EXERCISE DESCRIPTION: Of the records that follow, copy only the lines from the line containing "rev : string)" to the line containing "protocol (clone, [operator==], [operator<], search", both included, exactly as written.

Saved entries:
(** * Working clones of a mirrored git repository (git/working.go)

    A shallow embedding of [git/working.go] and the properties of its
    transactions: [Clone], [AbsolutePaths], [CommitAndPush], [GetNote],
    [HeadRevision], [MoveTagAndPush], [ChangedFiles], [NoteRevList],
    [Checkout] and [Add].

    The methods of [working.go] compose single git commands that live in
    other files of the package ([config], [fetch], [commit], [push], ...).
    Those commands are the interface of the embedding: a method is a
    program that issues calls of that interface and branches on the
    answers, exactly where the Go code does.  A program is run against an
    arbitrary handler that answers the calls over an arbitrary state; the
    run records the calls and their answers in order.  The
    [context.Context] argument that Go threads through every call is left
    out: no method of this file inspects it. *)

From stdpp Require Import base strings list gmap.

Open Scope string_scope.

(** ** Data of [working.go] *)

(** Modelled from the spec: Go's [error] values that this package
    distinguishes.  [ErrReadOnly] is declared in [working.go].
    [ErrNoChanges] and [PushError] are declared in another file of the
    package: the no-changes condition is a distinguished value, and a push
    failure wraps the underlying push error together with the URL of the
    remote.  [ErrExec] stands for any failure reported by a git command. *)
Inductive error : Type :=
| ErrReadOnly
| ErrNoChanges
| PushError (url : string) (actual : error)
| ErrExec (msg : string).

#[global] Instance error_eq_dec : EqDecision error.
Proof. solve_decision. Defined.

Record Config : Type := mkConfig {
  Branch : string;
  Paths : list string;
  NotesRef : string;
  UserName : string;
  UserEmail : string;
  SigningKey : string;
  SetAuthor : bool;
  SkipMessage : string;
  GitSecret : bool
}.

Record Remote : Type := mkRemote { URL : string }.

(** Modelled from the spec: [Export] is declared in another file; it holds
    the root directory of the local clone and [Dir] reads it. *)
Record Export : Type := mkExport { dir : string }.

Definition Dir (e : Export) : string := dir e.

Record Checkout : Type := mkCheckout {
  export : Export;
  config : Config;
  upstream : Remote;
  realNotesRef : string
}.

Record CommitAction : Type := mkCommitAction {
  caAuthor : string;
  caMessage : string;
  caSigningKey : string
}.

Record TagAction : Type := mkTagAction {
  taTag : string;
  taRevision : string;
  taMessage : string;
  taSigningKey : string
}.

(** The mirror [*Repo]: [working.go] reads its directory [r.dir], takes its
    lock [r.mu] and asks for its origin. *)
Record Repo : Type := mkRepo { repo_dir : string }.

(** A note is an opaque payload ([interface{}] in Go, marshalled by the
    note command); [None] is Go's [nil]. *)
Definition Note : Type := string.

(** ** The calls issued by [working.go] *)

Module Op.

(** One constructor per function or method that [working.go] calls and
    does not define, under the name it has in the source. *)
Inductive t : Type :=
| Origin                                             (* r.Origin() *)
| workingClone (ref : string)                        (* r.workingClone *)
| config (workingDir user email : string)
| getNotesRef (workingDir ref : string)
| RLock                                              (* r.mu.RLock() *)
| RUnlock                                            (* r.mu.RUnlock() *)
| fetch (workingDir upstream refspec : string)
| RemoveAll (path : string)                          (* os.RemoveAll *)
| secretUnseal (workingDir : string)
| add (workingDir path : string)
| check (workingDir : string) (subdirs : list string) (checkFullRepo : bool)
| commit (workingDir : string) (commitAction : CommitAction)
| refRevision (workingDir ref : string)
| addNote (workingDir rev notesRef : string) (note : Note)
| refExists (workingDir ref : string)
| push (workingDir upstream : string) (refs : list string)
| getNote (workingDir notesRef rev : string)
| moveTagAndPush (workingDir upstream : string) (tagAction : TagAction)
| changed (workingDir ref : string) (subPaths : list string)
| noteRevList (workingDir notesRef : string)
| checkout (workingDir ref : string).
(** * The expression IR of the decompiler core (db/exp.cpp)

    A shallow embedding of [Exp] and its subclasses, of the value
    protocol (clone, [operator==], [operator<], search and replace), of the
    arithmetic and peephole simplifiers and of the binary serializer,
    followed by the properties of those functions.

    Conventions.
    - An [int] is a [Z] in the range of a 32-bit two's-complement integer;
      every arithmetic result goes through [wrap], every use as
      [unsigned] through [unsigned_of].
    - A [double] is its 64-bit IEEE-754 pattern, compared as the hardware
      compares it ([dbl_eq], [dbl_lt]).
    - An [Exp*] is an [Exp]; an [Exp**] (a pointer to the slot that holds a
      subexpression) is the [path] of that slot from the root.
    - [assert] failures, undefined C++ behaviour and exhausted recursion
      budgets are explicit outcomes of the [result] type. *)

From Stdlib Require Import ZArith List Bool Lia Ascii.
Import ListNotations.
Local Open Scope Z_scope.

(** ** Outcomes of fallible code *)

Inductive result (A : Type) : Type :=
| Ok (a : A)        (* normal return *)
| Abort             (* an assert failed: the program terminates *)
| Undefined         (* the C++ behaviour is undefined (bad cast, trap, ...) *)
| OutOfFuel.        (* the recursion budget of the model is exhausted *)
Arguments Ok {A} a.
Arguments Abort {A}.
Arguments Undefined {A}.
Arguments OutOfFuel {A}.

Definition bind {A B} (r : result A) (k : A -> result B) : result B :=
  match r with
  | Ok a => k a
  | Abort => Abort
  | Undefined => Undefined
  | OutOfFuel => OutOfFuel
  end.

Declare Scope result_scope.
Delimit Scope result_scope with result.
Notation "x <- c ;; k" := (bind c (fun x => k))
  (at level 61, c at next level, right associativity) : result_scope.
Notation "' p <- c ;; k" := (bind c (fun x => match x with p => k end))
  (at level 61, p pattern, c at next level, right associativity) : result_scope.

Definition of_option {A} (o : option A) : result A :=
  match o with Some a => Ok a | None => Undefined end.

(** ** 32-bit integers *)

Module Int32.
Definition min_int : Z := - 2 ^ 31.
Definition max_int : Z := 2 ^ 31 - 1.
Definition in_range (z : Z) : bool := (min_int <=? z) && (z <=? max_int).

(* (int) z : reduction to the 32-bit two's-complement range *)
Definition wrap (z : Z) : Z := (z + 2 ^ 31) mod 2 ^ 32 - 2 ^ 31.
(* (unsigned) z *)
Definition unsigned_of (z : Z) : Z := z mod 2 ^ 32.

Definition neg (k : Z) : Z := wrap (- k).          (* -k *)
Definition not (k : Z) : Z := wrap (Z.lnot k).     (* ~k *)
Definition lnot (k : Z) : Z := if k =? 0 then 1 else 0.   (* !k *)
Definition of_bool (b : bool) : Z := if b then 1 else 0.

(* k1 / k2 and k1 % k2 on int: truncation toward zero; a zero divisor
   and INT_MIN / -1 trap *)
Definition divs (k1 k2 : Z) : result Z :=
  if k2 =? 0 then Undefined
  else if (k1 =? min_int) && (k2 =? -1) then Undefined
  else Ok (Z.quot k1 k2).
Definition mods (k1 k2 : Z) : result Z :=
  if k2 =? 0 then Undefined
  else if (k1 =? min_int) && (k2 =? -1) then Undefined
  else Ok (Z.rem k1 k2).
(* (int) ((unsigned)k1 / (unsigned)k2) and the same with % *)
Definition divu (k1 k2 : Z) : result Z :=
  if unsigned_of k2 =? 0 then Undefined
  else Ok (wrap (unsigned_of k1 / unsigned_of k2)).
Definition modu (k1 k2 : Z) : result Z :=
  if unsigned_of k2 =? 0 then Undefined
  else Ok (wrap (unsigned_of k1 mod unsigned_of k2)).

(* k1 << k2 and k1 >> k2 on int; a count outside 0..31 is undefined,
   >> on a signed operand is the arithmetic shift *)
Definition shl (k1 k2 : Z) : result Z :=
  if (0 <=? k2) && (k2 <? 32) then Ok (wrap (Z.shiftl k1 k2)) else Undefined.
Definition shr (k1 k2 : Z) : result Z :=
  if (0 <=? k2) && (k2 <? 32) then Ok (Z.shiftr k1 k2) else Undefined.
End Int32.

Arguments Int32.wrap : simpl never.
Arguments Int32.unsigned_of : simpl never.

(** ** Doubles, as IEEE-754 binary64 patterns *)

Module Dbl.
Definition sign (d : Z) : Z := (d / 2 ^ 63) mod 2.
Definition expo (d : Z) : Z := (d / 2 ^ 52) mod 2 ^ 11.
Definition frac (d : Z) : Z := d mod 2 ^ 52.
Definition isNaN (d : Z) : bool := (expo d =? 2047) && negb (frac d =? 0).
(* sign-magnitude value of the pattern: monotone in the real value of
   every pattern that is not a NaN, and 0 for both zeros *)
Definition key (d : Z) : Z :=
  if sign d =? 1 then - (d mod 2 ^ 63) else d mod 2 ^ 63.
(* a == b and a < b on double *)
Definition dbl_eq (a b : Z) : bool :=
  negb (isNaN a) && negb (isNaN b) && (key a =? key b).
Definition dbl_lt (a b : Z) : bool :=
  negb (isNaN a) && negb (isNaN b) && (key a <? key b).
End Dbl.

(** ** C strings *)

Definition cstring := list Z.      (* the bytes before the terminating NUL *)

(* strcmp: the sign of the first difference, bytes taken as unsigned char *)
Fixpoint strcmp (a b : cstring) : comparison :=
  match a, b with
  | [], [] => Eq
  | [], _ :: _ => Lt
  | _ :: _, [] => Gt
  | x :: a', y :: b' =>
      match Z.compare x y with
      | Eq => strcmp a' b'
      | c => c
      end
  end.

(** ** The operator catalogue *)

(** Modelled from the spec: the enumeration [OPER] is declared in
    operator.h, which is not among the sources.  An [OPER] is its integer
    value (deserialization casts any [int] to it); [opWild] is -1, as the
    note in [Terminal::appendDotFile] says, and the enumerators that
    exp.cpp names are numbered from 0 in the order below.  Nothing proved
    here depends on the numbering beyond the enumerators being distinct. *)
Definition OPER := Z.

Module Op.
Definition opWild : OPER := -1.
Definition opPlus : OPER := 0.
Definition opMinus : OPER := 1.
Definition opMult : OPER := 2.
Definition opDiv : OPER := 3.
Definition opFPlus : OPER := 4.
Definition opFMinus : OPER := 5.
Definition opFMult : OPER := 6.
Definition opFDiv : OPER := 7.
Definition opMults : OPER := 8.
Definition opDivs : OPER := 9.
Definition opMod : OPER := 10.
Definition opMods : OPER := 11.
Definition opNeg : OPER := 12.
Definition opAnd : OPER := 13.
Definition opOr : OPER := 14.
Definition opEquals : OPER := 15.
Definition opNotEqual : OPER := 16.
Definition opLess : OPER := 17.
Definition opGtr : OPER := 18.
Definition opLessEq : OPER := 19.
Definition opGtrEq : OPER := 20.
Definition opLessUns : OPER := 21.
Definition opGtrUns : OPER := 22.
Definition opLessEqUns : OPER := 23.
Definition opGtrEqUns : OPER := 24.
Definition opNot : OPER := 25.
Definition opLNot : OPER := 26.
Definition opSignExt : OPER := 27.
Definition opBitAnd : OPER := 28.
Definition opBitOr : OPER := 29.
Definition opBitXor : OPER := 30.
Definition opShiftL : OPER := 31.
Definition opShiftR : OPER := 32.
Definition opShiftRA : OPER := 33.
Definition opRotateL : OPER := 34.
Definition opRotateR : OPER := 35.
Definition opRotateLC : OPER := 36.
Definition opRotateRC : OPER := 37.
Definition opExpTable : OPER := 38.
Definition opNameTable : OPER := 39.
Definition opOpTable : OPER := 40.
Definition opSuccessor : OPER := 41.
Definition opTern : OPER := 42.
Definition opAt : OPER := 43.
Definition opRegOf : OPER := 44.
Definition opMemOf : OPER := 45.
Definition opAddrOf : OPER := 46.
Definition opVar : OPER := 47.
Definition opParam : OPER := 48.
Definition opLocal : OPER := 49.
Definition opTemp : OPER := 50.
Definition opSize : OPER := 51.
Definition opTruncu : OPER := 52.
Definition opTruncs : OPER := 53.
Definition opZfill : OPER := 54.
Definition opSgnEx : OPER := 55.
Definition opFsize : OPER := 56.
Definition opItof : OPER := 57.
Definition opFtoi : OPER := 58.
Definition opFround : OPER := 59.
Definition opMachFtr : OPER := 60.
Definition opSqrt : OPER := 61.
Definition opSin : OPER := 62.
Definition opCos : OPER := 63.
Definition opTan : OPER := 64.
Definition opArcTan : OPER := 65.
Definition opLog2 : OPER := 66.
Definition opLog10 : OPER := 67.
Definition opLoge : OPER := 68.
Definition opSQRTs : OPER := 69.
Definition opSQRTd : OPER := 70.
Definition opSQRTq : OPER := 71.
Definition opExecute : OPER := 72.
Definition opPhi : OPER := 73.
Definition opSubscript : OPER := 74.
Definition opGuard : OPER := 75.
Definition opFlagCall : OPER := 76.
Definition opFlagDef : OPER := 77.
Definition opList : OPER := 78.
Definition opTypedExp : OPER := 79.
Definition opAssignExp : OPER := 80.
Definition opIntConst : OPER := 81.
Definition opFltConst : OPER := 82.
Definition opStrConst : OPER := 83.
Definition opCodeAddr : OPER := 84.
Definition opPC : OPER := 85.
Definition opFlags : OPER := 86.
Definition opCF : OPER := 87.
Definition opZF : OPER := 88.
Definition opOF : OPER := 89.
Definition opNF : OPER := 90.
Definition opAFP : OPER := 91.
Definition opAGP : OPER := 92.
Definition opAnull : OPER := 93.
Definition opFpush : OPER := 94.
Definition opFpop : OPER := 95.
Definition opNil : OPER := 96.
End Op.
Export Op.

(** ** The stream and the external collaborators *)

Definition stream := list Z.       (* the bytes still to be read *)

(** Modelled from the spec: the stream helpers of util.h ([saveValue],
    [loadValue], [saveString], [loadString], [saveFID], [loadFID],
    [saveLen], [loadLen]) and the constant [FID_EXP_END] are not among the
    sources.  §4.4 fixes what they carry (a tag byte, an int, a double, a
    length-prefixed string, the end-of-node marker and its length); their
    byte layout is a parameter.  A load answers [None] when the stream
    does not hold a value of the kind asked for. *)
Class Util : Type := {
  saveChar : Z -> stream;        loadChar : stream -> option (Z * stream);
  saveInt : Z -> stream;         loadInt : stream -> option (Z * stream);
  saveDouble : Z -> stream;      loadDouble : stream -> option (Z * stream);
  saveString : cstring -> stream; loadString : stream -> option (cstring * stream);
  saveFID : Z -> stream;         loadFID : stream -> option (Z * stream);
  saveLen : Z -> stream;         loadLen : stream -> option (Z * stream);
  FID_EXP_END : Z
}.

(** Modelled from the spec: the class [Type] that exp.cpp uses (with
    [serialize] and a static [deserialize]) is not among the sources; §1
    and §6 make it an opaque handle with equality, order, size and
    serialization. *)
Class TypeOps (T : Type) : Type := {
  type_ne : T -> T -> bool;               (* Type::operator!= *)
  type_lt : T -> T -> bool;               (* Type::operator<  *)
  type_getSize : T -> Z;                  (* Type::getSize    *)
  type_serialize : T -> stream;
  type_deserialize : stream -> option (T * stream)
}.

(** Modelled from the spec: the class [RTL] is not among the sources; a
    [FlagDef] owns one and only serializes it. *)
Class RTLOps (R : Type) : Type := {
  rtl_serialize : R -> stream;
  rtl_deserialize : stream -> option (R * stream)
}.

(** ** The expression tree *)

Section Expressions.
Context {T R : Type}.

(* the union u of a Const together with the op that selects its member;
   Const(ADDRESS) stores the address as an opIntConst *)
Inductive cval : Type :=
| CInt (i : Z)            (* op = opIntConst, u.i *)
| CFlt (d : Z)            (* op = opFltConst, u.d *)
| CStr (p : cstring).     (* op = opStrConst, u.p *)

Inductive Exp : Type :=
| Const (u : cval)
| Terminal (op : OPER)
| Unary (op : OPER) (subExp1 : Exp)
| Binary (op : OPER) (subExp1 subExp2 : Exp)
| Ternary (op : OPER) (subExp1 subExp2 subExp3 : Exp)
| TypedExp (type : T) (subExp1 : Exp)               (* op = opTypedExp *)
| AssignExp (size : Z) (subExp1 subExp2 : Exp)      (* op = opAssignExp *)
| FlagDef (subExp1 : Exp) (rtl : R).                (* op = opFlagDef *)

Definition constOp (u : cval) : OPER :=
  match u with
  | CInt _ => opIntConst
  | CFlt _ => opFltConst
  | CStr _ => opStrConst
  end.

EXPECTED ANSWER:
| getNote (workingDir notesRef rev : string)
| moveTagAndPush (workingDir upstream : string) (tagAction : TagAction)
| changed (workingDir ref : string) (subPaths : list string)
| noteRevList (workingDir notesRef : string)
| checkout (workingDir ref : string).
(** * The expression IR of the decompiler core (db/exp.cpp)

    A shallow embedding of [Exp] and its subclasses, of the value
    protocol (clone, [operator==], [operator<], search and replace), of the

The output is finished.